We developed and shared a Menu of Reasonable Adjustments to allay the anxieties of people with autism and/or a learning disability, people with enduring mental health problems, street sleepers, people – particularly from Black Caribbean, Black African and Pakistani communities – whose uptake was lower and others at higher risk of missing out on the vaccine.

We worked intensively with GPs, hospital doctors and nurses and other local leaders to get out messages in different languages to our diverse communities: knocking on doors, phoning people who had doubts, and posting information online.

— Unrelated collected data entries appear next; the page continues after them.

(** * Developer Guides MCP: document pipeline and hybrid search

    A shallow embedding of the guide processing pipeline
    ([src/guide-processor/index.ts] and [docs/guide-processor.ts]), of the
    hybrid search service ([GuideSearchService]) and of the worker's
    [get_guide] tool and FTS5 query sanitizer, with the properties the
    specification states about them; then of the statements the searches
    prepare, of the worker's routes [get_related_guides] and
    [propose_guide_change] and of the webhook that syncs the service
    registry, with further properties read off the sources.

    Conventions.  A JavaScript string is a [string]: one [ascii] per
    UTF-16 code unit, restricted to code units below 256.  A JavaScript
    number used as a score is a double, given by its value, a rational
    number ([Q]); products and differences of scores are rounded to the
    nearest double ([JsNumber]).  Counters and line numbers are [nat]; a
    request's [limit] is an integer ([Z]).  The
    stores are finite maps keyed by primary key ([gmap]), the full-text
    table is a list of rows (it has no key and admits duplicates). *)

From Stdlib Require Import String Ascii List ZArith QArith Qabs Lia Lqa Bool.
From Stdlib Require Import Sorting.Sorted Permutation.
From Stdlib Require SpecFloat.
From stdpp Require Import gmap strings list pretty.
Import ListNotations.
Local Open Scope string_scope.
Local Open Scope list_scope.
#[local] Arguments String.append !_ _ / : simpl nomatch.

(** ** JavaScript string primitives *)

Module JsString.

Definition LF : ascii := "010"%char.
Definition DQ : ascii := "034"%char.
Definition nl : string := String LF "".

(** [\s] of a regular expression, and the characters [trim] strips:
    TAB, LF, VT, FF, CR, SPACE and NBSP. *)
Definition is_space (c : ascii) : bool :=
  match c with
  | "009" | "010" | "011" | "012" | "013" | " " | "160" => true
  | _ => false
  end%char.

(** [.] of a regular expression (no [s] flag): anything but LF and CR. *)
Definition is_dot (c : ascii) : bool :=
  match c with
  | "010" | "013" => false
  | _ => true
  end%char.

(** [\w] of a regular expression: [A-Za-z0-9_]. *)
Definition is_word (c : ascii) : bool :=
  let n := N_of_ascii c in
  ((48 <=? n) && (n <=? 57) || (65 <=? n) && (n <=? 90)
   || (97 <=? n) && (n <=? 122) || (n =? 95))%N.

Definition is_lower_alnum (c : ascii) : bool :=
  let n := N_of_ascii c in
  ((48 <=? n) && (n <=? 57) || (97 <=? n) && (n <=? 122))%N.

(** [String.prototype.toLowerCase] on one code unit below 256. *)
Definition toLowerChar (c : ascii) : ascii :=
  let n := N_of_ascii c in
  if ((65 <=? n) && (n <=? 90)
      || (192 <=? n) && (n <=? 222) && negb (n =? 215))%N
  then ascii_of_N (n + 32) else c.

(** Case folding of a regular expression with the [i] flag (no [u]
    flag): an ASCII letter is compared by its upper case; no character
    outside ASCII folds onto an ASCII one. *)
Definition canonicalize (c : ascii) : ascii :=
  let n := N_of_ascii c in
  if ((97 <=? n) && (n <=? 122))%N then ascii_of_N (n - 32) else c.

Fixpoint map_chars (f : ascii -> ascii) (s : string) : string :=
  match s with
  | "" => ""
  | String c s' => String (f c) (map_chars f s')
  end.

Definition toLowerCase (s : string) : string := map_chars toLowerChar s.

Fixpoint existsb_char (p : ascii -> bool) (s : string) : bool :=
  match s with
  | "" => false
  | String c s' => p c || existsb_char p s'
  end.

Fixpoint forallb_char (p : ascii -> bool) (s : string) : bool :=
  match s with
  | "" => true
  | String c s' => p c && forallb_char p s'
  end.

(** [s.startsWith(p)] *)
Fixpoint startsWith (p s : string) : bool :=
  match p, s with
  | "", _ => true
  | String a p', String b s' => if Ascii.eqb a b then startsWith p' s' else false
  | String _ _, "" => false
  end.

(** [s.slice(n)] *)
Fixpoint string_drop (n : nat) (s : string) : string :=
  match n, s with
  | O, _ => s
  | S n', String _ s' => string_drop n' s'
  | S _, "" => ""
  end.

(** [s.includes(p)] *)
Fixpoint includes (s p : string) : bool :=
  startsWith p s ||
  match s with
  | "" => false
  | String _ s' => includes s' p
  end.

(** [s.endsWith(p)], and [s] without its last [length p] characters. *)
Fixpoint drop_end (n : nat) (s : string) : string :=
  match s with
  | "" => ""
  | String c s' => if (String.length s' <? n)%nat then "" else String c (drop_end n s')
  end.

And we learned more about those communities through the urgent need to keep them safe than we had ever done before – something we will build on for the future, including through our new North West Health Inequalities Hub.

As the months passed, so did the milestones: we successfully offered the vaccine to everyone in cohorts 1-4, then cohorts 1-9, then everyone aged 18+, while always circling back to those who weren’t coming forward to answer their questions and encourage them to take up the offer.

The programme started to become more and more complex, with first, second, third, and booster doses available, and different offers for different groups, depending on their age and clinical need.

We have taken the opportunity presented by the vaccination programme to “make every contact count”, combining vaccinations with other health interventions.

In Lancaster, a primary care network gave people with a learning disability the opportunity to have their annual health check at the same time as their COVID-19 vaccine.

At Liverpool University Hospitals NHS Foundation Trust, vaccinators have sensitively explored issues like how obesity increases risk from COVID-19 irrespective of the person’s age. They have also helped to guide patients to support and advice, including for women’s health issues, concerns about mental health and anxiety, and previously undiagnosed high blood pressure.

And in Manchester, the VaccChat campaign equipped businesses, including those like hairdressers, barbers and beauticians who spend time chatting to their customers, with accurate and reliable facts about the vaccine to help counter misinformation circulating online.

It is all part of how we have adapted and responded to help protect our population against COVID-19.

Now, with the recent discovery of the Omicron variant, we are once again being asked to deliver something extraordinary at extraordinary speed. By the end of January, boosters are to be offered to all eligible adults, including severely immunosuppressed people, three months after their second or, for immunosuppressed people, third dose. We are also providing second doses for eligible 12 to 15-year-olds. Another 1.5 million vaccinations in total.

At the same time, we continue to focus intensively on the approximately 10% of adults in the North West who are yet to have a first dose and the further 300,000 who have not yet had their second dose, guided by our detailed action plan which builds on everything we have learned so far.

I want to thank everyone who has played their part in this historic vaccination programme – all those delivering it, organising it, and who have had the vaccine. This great and wonderful work is saving lives and reducing the toll of serious illness and long-term impact on both people who have COVID-19 and their families, friends, colleagues and communities. We always know our work for the NHS is important but it is not always possible for us to see the impact quite as clearly as we can with this programme. Thank you for everything you are doing.